When my partner and co-producer and I began our journey into pirate radio in 1996, we never imagined it would end, nearly a decade later, in the documentary feature, Pirate Radio USA. This is my first feature, and as a first hand narrative, a big part of my life for the past 7 years it took to create.

“We just wanted to be on the radio,” DJ Her (aka Mary Jones, producer) always reminds me. And radio is what we did–on an empty space on the dial, we broadcast–or really microcast, with a tiny 78-watt transmitter–thinking, at the time, our Seattle neighborhood would be our only audience.

We figured we had as much a right to the public airwaves as anyone. It was only after we discovered we weren’t the only ones who acted on this belief that the idea of a movie emerged.

So we saved up our money, bought a digital video camera and hit the road to document the pirate radio phenomenon. There are hundreds or thousands of illegal ‘casters across the country at any given time and we went inside to capture pirates from dozens of stations. It helped that we were pirates ourselves on a trust level; there’s a real possibility of being fined and jailed, so talking with them– much less filming them, could have been a real hassle.

We captured over 60 hours of footage to make the 82-minute documentary, but didn’t start right away. We did radio two years before we shot anything–that’s really what necessitated the Shrinky-Dinks, as well as the home-made dioramas we created out of spray-painted radios and toys, to represent the cities and radio pirates we visited. It’s a Do-It Yourself movie about Do-It-Yourself radio–what could be a better fit?

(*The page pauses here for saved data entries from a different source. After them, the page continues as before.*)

(** * utility-for-s3-migration: a shallow embedding of the orchestration engine

    The development follows the Go sources:
    - package [util] ([helper.go]): [IsTerminal], [S3SelectReader.Read],
      [GetJobSuccessThreshold], [GetQueryExpression], [parseFileSchema];
    - package [migration] ([types.go], [s3copy.go]): [objectDateDescending],
      [ensureS3InventoryConfig], [getLatestManifest], [filterManifestCsv],
      [getJobParams], [pollJobResult], [Run].

    Remote calls are modelled by an oracle ([Remote]) that answers every
    request as a function of the history of the run; every call is appended
    to that history, so that orderings and frame properties are statements
    about the final trace.  Loops that Go leaves unbounded take a bound on
    their rounds ([fuel]); running out of it is an outcome of its own. *)

From Stdlib Require Import ZArith QArith String Ascii List Lia Bool.
From Stdlib Require Import DecimalString Permutation Sorted.
From stdpp Require Import base option list strings gmap.

Open Scope string_scope.
Open Scope list_scope.
Open Scope Z_scope.

(** ** Go strings (package [strings]), on ASCII data *)

Module GoStrings.

Definition to_list (s : string) : list ascii := list_ascii_of_string s.
Definition of_list (l : list ascii) : string := string_of_list_ascii l.
(** The two lines added for the image of index [i]. *)
Definition figure_entry (i : nat) (img_file : string) : string :=
  let file_name := basename img_file in
  "### Figure " ++ str_of_nat (i + 1) ++ ": "
  ++ replace ".png" "" (replace "_" " " file_name) ++ chr nl ++ chr nl
  ++ "![" ++ file_name ++ "](" ++ file_name ++ ")" ++ chr nl ++ chr nl.

(** The loop [for i, img_file in enumerate(image_files)], appending to
    [text]. *)
Fixpoint add_figures (text : string) (i : nat) (image_files : list string)
  : string :=
  match image_files with
  | [] => text
  | img_file :: rest => add_figures (text ++ figure_entry i img_file) (S i) rest
  end.

Definition _enhance_report_with_images (report : string)
           (image_files : list string) (report_dir : string) : string :=
  match image_files with
  | [] => report
  | _ :: _ =>
      if contains "![" report then report
      else
        let enhanced_report := report in
        match search viz_section_pattern enhanced_report with
        | Some (_, section_start) =>
            let image_content := add_figures (chr nl ++ chr nl) 0 image_files in
            take section_start enhanced_report ++ image_content
            ++ drop section_start enhanced_report
        | None =>
            let visualization_section :=
              chr nl ++ chr nl ++ "# Data Visualization" ++ chr nl ++ chr nl in
            let visualization_section :=
              visualization_section
              ++ "The following visualizations provide graphical representation of the key data points and patterns identified in the analysis:"
              ++ chr nl ++ chr nl in
            let visualization_section :=
              add_figures visualization_section 0 image_files in
            match search conclusion_pattern enhanced_report with
            | Some (conclusion_start, _) =>
                take conclusion_start enhanced_report
                ++ visualization_section
                ++ drop conclusion_start enhanced_report
            | None => enhanced_report ++ visualization_section
            end
        end
  end.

This is a post-objective documentary–we’re microcasters ourselves, after all– I think it’s more truthful to lay our cards on the table and let people judge for themselves. Making a documentary is like making a million layer cake, and that means being really organized, realizing you need lots of help, trusting your judgment and remembering, like the cake, no matter how complicated it may be to make, what only matters is that it’s good.